Reductions in tobacco smoking have led to lower rates of lung cancer in many places. But people who have never smoked still get lung cancer. In fact, globally, their numbers are proportionally on the rise.
Scientists at UC San Diego wanted to learn why.
Working with colleagues at the National Cancer Institute, they found that air pollution is a prime suspect as a cause for lung cancer in people who have never smoked. Surprisingly, their study showed that second-hand smoke is not.
They studied gene mutations in lung cancer tumors that act as signatures to indicate the cause of cancers. One cancer risk they examined was in people, living in cities with strong particulate air pollution.
“In highly polluted places, we’re getting many more mutations in people, and (there are) very strong associations with the pollution likely causing the mutations needed for people to develop cancer,” said Ludmil Alexandrov, UCSD cellular medicine professor and a co-author of the study, published in the scientific journal Nature.
Researchers on Alexandrov's team also studied patients who were exposed to lots of second-hand smoke. Alexandrov said they expected to see strong evidence that passive smoking caused lung cancers.

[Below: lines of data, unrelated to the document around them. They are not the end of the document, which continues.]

(** * Server-side request pipeline: App orchestrator and endpoint invoker

    A shallow embedding of
    - [packages/astro/src/core/app/index.ts]   (class [App]: [match], [render],
      [#renderPage], [#callEndpoint]), and
    - [packages/astro/src/core/endpoint/index.ts] ([createAPIContext], [call],
      [isRedirect], [throwIfRedirectNotAllowed]),
    followed by the properties of the pipeline that the specification states.

    JavaScript objects that are mutated in place (the inbound [Request] with its
    symbol-keyed properties, the console) live in an explicit [World]; [async]
    functions are sequential computations in a state-and-exception monad. *)

From Stdlib Require Import ZArith NArith String Ascii List Bool Lia.
From stdpp Require Import base option gmap strings list pretty.

Set Warnings "-register-all".

Local Open Scope Z_scope.
Local Open Scope string_scope.

(** ** JavaScript values *)

(** The values user code can store in [locals] or attach to a request.
    Functions are opaque references; numbers are restricted to integers. *)
Inductive JSValue : Type :=
| JSUndefined
| JSNull
| JSBool (b : bool)
| JSNumber (n : Z)
| JSString (s : string)
| JSFunction (ref : nat)
| JSArray (items : list JSValue)
| JSObject (fields : list (string * JSValue)).
(** * ThumbGen: the thumbnail compositing and layout engine

    A shallow embedding of [core/thumbnail.py] (class ThumbnailGenerator),
    [resources/resource_manager.py] (class ResourceManager) and the parts of
    [app.py] that name batch entries and load an uploaded background.

    Conventions of the embedding:
    - a Python [int] is a [Z]; a Python [str] is a [string] whose characters
      are the code points below 256; a Python [float] is a binary64
      primitive float;
    - a raised exception is the [Raise] case of [result];
    - [self._fonts], a dict whose insertion order the eviction loop reads,
      is an association list in insertion order; [self._images] and
      [self._font_paths], whose order is never read, are [gmap]s;
    - what the code asks of its host (the font engine and rasteriser of
      Pillow, the file system, the platform name) is the class [Host];
    - an RGBA bitmap is its size and its pixels in row-major order. *)

From Stdlib Require Import ZArith List String Ascii Bool Lia Floats.
From Stdlib Require Import DecimalString DecimalPos DecimalZ.
From stdpp Require Import gmap strings sorting.
Import ListNotations.

Local Open Scope Z_scope.

(** ** Exceptions *)

Inductive exn : Type :=
| OSError | ValueError | OverflowError | ZeroDivisionError | KeyError.

Inductive result (A : Type) : Type :=
| Ok (a : A)
| Raise (e : exn).
Arguments Ok {A} a.
Arguments Raise {A} e.

#[global] Instance result_ret : MRet result := fun _ a => Ok a.

#[global] Instance result_bind : MBind result := fun _ _ k m =>
  match m with
  | Ok a => k a
  | Raise e => Raise e
  end.

#[global] Instance result_fmap : FMap result := fun _ _ f m =>
  match m with
  | Ok a => Ok (f a)
  | Raise e => Raise e
  end.

(** ** Python strings *)

Module PyStr.

(** [str.isspace] on the code points below 256. *)
Definition isspace (c : ascii) : bool :=
  let n := Z.of_N (N_of_ascii c) in
  ((9 <=? n) && (n <=? 13)) || ((28 <=? n) && (n <=? 32))
  || (n =? 133) || (n =? 160).

Definition is_empty (s : string) : bool :=
  match s with EmptyString => true | String _ _ => false end.

(** [s.split()]: the maximal runs of characters that are not white space.
    [cur] is the word being read. *)
Fixpoint split_from (cur : string) (s : string) : list string :=
  match s with
  | EmptyString => if is_empty cur then [] else [cur]
  | String c s' =>
      if isspace c
      then (if is_empty cur then split_from EmptyString s'
            else cur :: split_from EmptyString s')
      else split_from (cur +:+ String c EmptyString) s'
  end.

Definition split (s : string) : list string := split_from EmptyString s.

(** [s.split(sep)] for a separator of one character: never empty. *)
Fixpoint split_on (sep : ascii) (s : string) : list string :=
  match s with
  | EmptyString => [EmptyString]
  | String c s' =>
      if Ascii.eqb c sep then EmptyString :: split_on sep s'
      else match split_on sep s' with
           | [] => [String c EmptyString]
           | w :: ws => String c w :: ws
           end
  end.

(** [sep.join(l)]. *)
Definition join (sep : string) (l : list string) : string :=
  String.concat sep l.

(** [s.replace(c, r)] for a pattern [c] of one character. *)
Fixpoint replace (c : ascii) (r : string) (s : string) : string :=
  match s with
  | EmptyString => EmptyString
  | String d s' =>
      if Ascii.eqb d c then r +:+ replace c r s'
      else String d (replace c r s')
  end.

(** [str(n)] for an int. *)
Definition str (n : Z) : string := NilZero.string_of_int (Z.to_int n).

(** [s.lower()] on the code points below 256. *)
Definition lower_char (c : ascii) : ascii :=
  let n := Z.of_N (N_of_ascii c) in
  if ((65 <=? n) && (n <=? 90))
     || ((192 <=? n) && (n <=? 222) && negb (n =? 215))
  then ascii_of_N (Z.to_N (n + 32)) else c.

Fixpoint lower (s : string) : string :=
  match s with
  | EmptyString => EmptyString
  | String c s' => String (lower_char c) (lower s')
  end.

Definition all_space (s : string) : bool :=
  forallb isspace (list_ascii_of_string s).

“There’s more mutations. A bit more mutations in the cancers of passive smokers,” he said. “But it’s a very small elevation. And the specific things we thought that we would see, specific genes being mutated, we really didn’t see.”
Alexandrov said the lung cancers found in the 871 never-smokers they surveyed around the world are elevated among women, especially those in Asian countries. He said researchers now want to do further studies to learn what may be the risk of lung cancer that comes from smoking other things.
“Because we’re seeing the population changing their behavior from smoking tobacco cigarettes to vaping electronic cigarettes or smoking marijuana, and we want to understand the risk,” Alexandrov said.